(Dataset entries)

(** A request the daemon cannot serve is still answered: when the keyring
    has no key of that signature, or the module of the token refuses, the reply
    is the failure packet (status 255) of the tag that answers the request,
    and [parse_packet] returns 0. *)
Theorem parse_packet_failure `{Heap, Keyring} be k mods h tag sig key rest :
  heap_never_fails -> zlen h = 8 -> zlen sig <= 8383 -> zlen key <= 8383 ->
  tag = ECRYPTFS_TAG_64_PACKET \/ tag = ECRYPTFS_TAG_66_PACKET ->
  request_refused be mods tag sig key ->
  exists reply,
    parse_packet be k mods (PLive (h ++ request_packet tag sig key ++ rest)) = Ok (0, PLive reply) /\
    msg_data (message_of be reply) =
    [if tag =? ECRYPTFS_TAG_66_PACKET then ECRYPTFS_TAG_67_PACKET else ECRYPTFS_TAG_65_PACKET; 255].
Proof.
  intros Hh H8 Hs Hk Htag Href. rewrite parse_packet_request by done.
  exists (failure_block be (if tag =? 66 then 67 else 65)).
  split; [|apply message_of_failure_block].
  destruct Href as [[Hc Hser] | (blob & f & rc & n & w & Ht & Hf & Hrc)].
  - unfold answer_request. rewrite cstr_of_string, bind_Ok by done.
    replace (request_key sig <? 0) with true by lia. apply write_failure_ok; auto.
  - rewrite (answer_request_known _ _ _ _ _ _ _ _ _ Ht).
    destruct (wipe_known be _ _ _ _ _ Ht) as [Hw _].
    destruct Htag as [-> | ->]; cbn [Z.eqb Pos.eqb ECRYPTFS_TAG_64_PACKET ECRYPTFS_TAG_66_PACKET] in *.
    + unfold key_mod_decrypt. rewrite (key_mod_crypt_refused _ _ _ _ _ _ _ _ _ _ _ _ _ Ht Hf Hrc), bind_Ok.
      destruct (Z.eqb_spec rc 0); [done|]. cbn [negb].
      rewrite write_failure_packet_ok, bind_Ok by (apply Hh || done).
      apply (write_failure_ok be k 64); auto.
    + unfold key_mod_encrypt. rewrite (key_mod_crypt_refused _ _ _ _ _ _ _ _ _ _ _ _ _ Ht Hf Hrc), bind_Ok.
      destruct (Z.eqb_spec rc 0); [done|]. cbn [negb].
      apply (write_failure_ok be k 66); auto.
Qed.

Lemma parse_packet_failure_witness :
  exists reply,
    @parse_packet plenty toy_keyring false 0 [toy_module]
      (PLive (zeros 8 ++ request_packet ECRYPTFS_TAG_66_PACKET (lit "beef") [1; 2; 3] ++ [])) =
    Ok (0, PLive reply) /\ msg_data (message_of false reply) = [67; 255].
Proof.
  apply (@parse_packet_failure plenty toy_keyring false 0 [toy_module] (zeros 8) 66).
  - intros line k. reflexivity.
  - reflexivity.
  - vm_compute; congruence.
  - vm_compute; congruence.
  - right. reflexivity.
  - left. split; [repeat constructor | vm_compute; reflexivity].
Defined.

Brief
For every entry in the records above, write an exact copy.

Output for this exercise
(** A request the daemon cannot serve is still answered: when the keyring
    has no key of that signature, or the module of the token refuses, the reply
    is the failure packet (status 255) of the tag that answers the request,
    and [parse_packet] returns 0. *)
Theorem parse_packet_failure `{Heap, Keyring} be k mods h tag sig key rest :
  heap_never_fails -> zlen h = 8 -> zlen sig <= 8383 -> zlen key <= 8383 ->
  tag = ECRYPTFS_TAG_64_PACKET \/ tag = ECRYPTFS_TAG_66_PACKET ->
  request_refused be mods tag sig key ->
  exists reply,
    parse_packet be k mods (PLive (h ++ request_packet tag sig key ++ rest)) = Ok (0, PLive reply) /\
    msg_data (message_of be reply) =
    [if tag =? ECRYPTFS_TAG_66_PACKET then ECRYPTFS_TAG_67_PACKET else ECRYPTFS_TAG_65_PACKET; 255].
Proof.
  intros Hh H8 Hs Hk Htag Href. rewrite parse_packet_request by done.
  exists (failure_block be (if tag =? 66 then 67 else 65)).
  split; [|apply message_of_failure_block].
  destruct Href as [[Hc Hser] | (blob & f & rc & n & w & Ht & Hf & Hrc)].
  - unfold answer_request. rewrite cstr_of_string, bind_Ok by done.
    replace (request_key sig <? 0) with true by lia. apply write_failure_ok; auto.
  - rewrite (answer_request_known _ _ _ _ _ _ _ _ _ Ht).
    destruct (wipe_known be _ _ _ _ _ Ht) as [Hw _].
    destruct Htag as [-> | ->]; cbn [Z.eqb Pos.eqb ECRYPTFS_TAG_64_PACKET ECRYPTFS_TAG_66_PACKET] in *.
    + unfold key_mod_decrypt. rewrite (key_mod_crypt_refused _ _ _ _ _ _ _ _ _ _ _ _ _ Ht Hf Hrc), bind_Ok.
      destruct (Z.eqb_spec rc 0); [done|]. cbn [negb].
      rewrite write_failure_packet_ok, bind_Ok by (apply Hh || done).
      apply (write_failure_ok be k 64); auto.
    + unfold key_mod_encrypt. rewrite (key_mod_crypt_refused _ _ _ _ _ _ _ _ _ _ _ _ _ Ht Hf Hrc), bind_Ok.
      destruct (Z.eqb_spec rc 0); [done|]. cbn [negb].
      apply (write_failure_ok be k 66); auto.
Qed.

Lemma parse_packet_failure_witness :
  exists reply,
    @parse_packet plenty toy_keyring false 0 [toy_module]
      (PLive (zeros 8 ++ request_packet ECRYPTFS_TAG_66_PACKET (lit "beef") [1; 2; 3] ++ [])) =
    Ok (0, PLive reply) /\ msg_data (message_of false reply) = [67; 255].
Proof.
  apply (@parse_packet_failure plenty toy_keyring false 0 [toy_module] (zeros 8) 66).
  - intros line k. reflexivity.
  - reflexivity.
  - vm_compute; congruence.
  - vm_compute; congruence.
  - right. reflexivity.
  - left. split; [repeat constructor | vm_compute; reflexivity].
Defined.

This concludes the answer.